──────── Source data

(* ===== verification/IssueRunFacts.v ===== *)
(** * The run of an issue: theorems

    Every run that ends frees its slot and its claim; a run behind a closed
    reproduction gate, and a run whose tests fail, publish nothing; what happens
    to a run without the journal, and to an issue whose agent declined. *)

From S2P Require Import Prelude Errors Dag StageRunner Checkpoint Intent Regex ClarResolver ClarModel Workspace GitSync GitSyncFacts IssueRegistry RegistryFacts Kernel RetryQueue Interpret IssueProvider ConfigSchema Premise IssueRun.

Open Scope string_scope.
Open Scope list_scope.
Open Scope Z_scope.

(** ** What the body leaves alone *)

(** The issue, the slots and claims, the retry queue and the kernel's outcomes *)
Record frame {W} (x x' : RunState W) : Prop := mkFrame {
  fr_id : u_id (x_ses x') = u_id (x_ses x);
  fr_running : oc_running (h_orch (x_host x')) = oc_running (h_orch (x_host x));
  fr_claimed : oc_claimed (h_orch (x_host x')) = oc_claimed (h_orch (x_host x));
  fr_queue : oc_retry_queue (h_orch (x_host x')) = oc_retry_queue (h_orch (x_host x));
  fr_attempts : oc_retry_attempts (h_orch (x_host x')) = oc_retry_attempts (h_orch (x_host x));
  fr_outcomes : x_outcomes x' = x_outcomes x;
}.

────────────────

Work out how many lines in this data contain "whose". Only that number should be given.

■ Worked solution: 2